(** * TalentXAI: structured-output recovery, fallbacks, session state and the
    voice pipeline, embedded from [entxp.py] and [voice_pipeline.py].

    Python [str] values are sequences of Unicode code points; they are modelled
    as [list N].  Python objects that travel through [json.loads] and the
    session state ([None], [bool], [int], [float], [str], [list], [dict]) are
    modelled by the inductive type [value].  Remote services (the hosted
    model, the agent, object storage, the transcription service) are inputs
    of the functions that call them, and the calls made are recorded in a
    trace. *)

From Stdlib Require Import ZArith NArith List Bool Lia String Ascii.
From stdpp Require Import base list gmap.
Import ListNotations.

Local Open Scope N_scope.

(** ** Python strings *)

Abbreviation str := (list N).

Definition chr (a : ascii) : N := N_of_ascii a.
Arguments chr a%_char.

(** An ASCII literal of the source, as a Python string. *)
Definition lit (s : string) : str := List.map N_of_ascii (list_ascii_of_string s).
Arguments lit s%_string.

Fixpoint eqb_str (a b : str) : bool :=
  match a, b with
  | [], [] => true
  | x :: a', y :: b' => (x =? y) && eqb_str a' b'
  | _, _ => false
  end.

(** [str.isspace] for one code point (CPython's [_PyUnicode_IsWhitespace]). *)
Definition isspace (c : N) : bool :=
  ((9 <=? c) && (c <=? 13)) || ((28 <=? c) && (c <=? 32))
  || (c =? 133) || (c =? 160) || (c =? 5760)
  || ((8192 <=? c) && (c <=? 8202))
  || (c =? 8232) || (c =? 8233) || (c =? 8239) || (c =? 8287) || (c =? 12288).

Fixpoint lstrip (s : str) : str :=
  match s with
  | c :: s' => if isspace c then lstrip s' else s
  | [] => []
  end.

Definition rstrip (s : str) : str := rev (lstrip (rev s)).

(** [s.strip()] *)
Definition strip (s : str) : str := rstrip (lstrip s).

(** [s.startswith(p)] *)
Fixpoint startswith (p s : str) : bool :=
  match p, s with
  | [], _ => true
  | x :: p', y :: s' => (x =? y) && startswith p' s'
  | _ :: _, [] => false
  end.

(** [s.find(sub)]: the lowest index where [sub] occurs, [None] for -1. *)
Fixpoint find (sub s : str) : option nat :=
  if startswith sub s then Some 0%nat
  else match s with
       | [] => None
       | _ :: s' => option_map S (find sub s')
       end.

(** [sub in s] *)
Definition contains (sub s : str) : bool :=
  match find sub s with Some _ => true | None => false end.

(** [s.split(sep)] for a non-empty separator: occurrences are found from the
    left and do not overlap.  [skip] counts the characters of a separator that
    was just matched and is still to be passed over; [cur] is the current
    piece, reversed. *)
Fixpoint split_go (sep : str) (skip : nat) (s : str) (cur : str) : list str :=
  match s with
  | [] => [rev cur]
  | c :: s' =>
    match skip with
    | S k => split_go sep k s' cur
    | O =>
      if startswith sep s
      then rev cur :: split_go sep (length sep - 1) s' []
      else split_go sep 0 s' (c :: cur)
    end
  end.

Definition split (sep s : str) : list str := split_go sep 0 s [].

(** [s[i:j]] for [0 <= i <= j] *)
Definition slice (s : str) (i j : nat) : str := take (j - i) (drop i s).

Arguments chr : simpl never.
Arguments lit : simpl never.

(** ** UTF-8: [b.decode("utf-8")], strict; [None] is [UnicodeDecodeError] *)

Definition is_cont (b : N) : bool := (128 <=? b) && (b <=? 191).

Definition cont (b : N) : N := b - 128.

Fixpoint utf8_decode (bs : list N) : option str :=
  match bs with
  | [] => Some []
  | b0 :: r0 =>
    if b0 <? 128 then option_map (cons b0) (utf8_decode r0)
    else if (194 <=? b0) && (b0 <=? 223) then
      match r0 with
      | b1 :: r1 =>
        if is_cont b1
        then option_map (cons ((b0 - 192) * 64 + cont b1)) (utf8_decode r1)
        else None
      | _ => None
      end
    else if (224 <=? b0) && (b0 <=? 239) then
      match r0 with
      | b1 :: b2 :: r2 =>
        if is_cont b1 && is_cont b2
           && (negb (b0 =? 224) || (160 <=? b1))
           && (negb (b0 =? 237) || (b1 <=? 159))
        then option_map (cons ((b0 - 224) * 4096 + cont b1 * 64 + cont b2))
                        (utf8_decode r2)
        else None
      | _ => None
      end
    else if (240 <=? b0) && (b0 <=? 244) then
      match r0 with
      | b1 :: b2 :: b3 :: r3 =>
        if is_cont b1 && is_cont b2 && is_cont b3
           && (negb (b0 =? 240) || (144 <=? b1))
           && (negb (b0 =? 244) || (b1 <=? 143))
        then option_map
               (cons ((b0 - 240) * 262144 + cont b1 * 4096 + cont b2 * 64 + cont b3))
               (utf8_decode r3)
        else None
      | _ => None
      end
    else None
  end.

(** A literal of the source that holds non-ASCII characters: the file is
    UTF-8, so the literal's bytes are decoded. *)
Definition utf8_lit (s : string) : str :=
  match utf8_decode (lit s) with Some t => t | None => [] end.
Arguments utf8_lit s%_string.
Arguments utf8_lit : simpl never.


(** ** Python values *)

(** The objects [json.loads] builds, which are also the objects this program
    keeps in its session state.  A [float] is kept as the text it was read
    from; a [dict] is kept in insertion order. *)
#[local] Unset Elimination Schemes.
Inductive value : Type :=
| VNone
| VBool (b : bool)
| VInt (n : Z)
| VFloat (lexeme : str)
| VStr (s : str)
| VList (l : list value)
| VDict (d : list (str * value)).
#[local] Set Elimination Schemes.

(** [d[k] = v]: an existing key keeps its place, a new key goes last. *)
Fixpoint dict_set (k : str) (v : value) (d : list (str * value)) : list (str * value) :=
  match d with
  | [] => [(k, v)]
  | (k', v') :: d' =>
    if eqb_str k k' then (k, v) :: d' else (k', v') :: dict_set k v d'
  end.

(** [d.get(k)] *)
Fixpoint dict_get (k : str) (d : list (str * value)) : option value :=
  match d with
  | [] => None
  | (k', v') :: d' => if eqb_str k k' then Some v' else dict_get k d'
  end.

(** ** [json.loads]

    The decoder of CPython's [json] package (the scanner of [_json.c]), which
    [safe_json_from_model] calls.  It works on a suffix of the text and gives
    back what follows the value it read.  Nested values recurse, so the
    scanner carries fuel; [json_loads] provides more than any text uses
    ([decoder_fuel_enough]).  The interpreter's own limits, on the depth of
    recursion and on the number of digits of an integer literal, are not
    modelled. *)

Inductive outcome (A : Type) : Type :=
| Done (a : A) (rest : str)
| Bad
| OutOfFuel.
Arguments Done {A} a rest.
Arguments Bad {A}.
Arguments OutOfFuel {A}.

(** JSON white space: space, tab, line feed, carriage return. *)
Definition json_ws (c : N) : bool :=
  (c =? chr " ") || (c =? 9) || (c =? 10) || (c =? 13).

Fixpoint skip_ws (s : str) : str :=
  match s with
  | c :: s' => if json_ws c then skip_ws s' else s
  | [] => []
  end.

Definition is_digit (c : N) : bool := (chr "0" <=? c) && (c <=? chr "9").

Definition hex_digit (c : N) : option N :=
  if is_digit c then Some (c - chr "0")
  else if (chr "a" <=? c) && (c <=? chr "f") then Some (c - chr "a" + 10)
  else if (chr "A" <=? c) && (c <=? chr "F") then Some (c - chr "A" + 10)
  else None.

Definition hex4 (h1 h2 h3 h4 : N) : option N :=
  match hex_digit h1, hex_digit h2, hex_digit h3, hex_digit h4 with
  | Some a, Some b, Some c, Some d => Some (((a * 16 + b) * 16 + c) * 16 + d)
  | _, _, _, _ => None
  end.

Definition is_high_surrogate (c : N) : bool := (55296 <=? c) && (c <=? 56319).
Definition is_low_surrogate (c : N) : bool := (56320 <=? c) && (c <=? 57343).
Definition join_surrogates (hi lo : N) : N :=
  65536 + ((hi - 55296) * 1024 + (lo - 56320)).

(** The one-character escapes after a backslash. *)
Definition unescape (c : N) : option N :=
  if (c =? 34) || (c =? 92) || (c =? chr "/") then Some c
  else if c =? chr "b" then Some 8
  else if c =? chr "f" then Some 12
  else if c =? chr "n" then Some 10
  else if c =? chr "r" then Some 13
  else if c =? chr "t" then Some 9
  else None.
----------
Task to complete
Reproduce each line above that contains "lstrip".

Exercise result
Fixpoint lstrip (s : str) : str :=
  | c :: s' => if isspace c then lstrip s' else s
Definition rstrip (s : str) : str := rev (lstrip (rev s)).
Definition strip (s : str) : str := rstrip (lstrip s).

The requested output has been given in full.